- **WORK REQUEST**: Set down, word for word, the stretch of lines from the one containing "(** [iter.map(f).collect::<Result<Vec<_>, _>>()]." to the end of the records below.

- **THE DATA**:
#[export] Instance result_ret {E} : MRet (result E) := λ A a, Ok a.
#[export] Instance result_bind {E} : MBind (result E) := λ A B f r,
  match r with Ok a => f a | Err e => Err e | Panic => Panic end.
#[export] Instance result_fmap {E} : FMap (result E) := λ A B f r,
  match r with Ok a => Ok (f a) | Err e => Err e | Panic => Panic end.

(** [Option::ok_or]. *)
Definition ok_or {E A} (o : option A) (e : E) : result E A :=
  match o with Some a => Ok a | None => Err e end.

(** [if !b { return Err(e) }]. *)
Definition ensure {E} (b : bool) (e : E) : result E unit :=
  if b then Ok tt else Err e.

(** [Option::expect]. *)
Definition expect {E A} (o : option A) : result E A :=
  match o with Some a => Ok a | None => Panic end.

(** [Result::expect]: an error becomes a panic. *)
Definition expect_ok {E A} (r : result E A) : result E A :=
  match r with Ok a => Ok a | _ => Panic end.

Definition is_ok {E A} (r : result E A) : bool :=
  match r with Ok _ => true | _ => false end.

(** [iter.map(f).collect::<Result<Vec<_>, _>>()]. *)
Fixpoint try_map {E A B} (f : A → result E B) (l : list A) : result E (list B) :=
  match l with
  | [] => Ok []
  | x :: l => y ← f x; ys ← try_map f l; Ok (y :: ys)
  end.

- **WRITTEN ANSWER**:
(** [iter.map(f).collect::<Result<Vec<_>, _>>()]. *)
Fixpoint try_map {E A B} (f : A → result E B) (l : list A) : result E (list B) :=
  match l with
  | [] => Ok []
  | x :: l => y ← f x; ys ← try_map f l; Ok (y :: ys)
  end.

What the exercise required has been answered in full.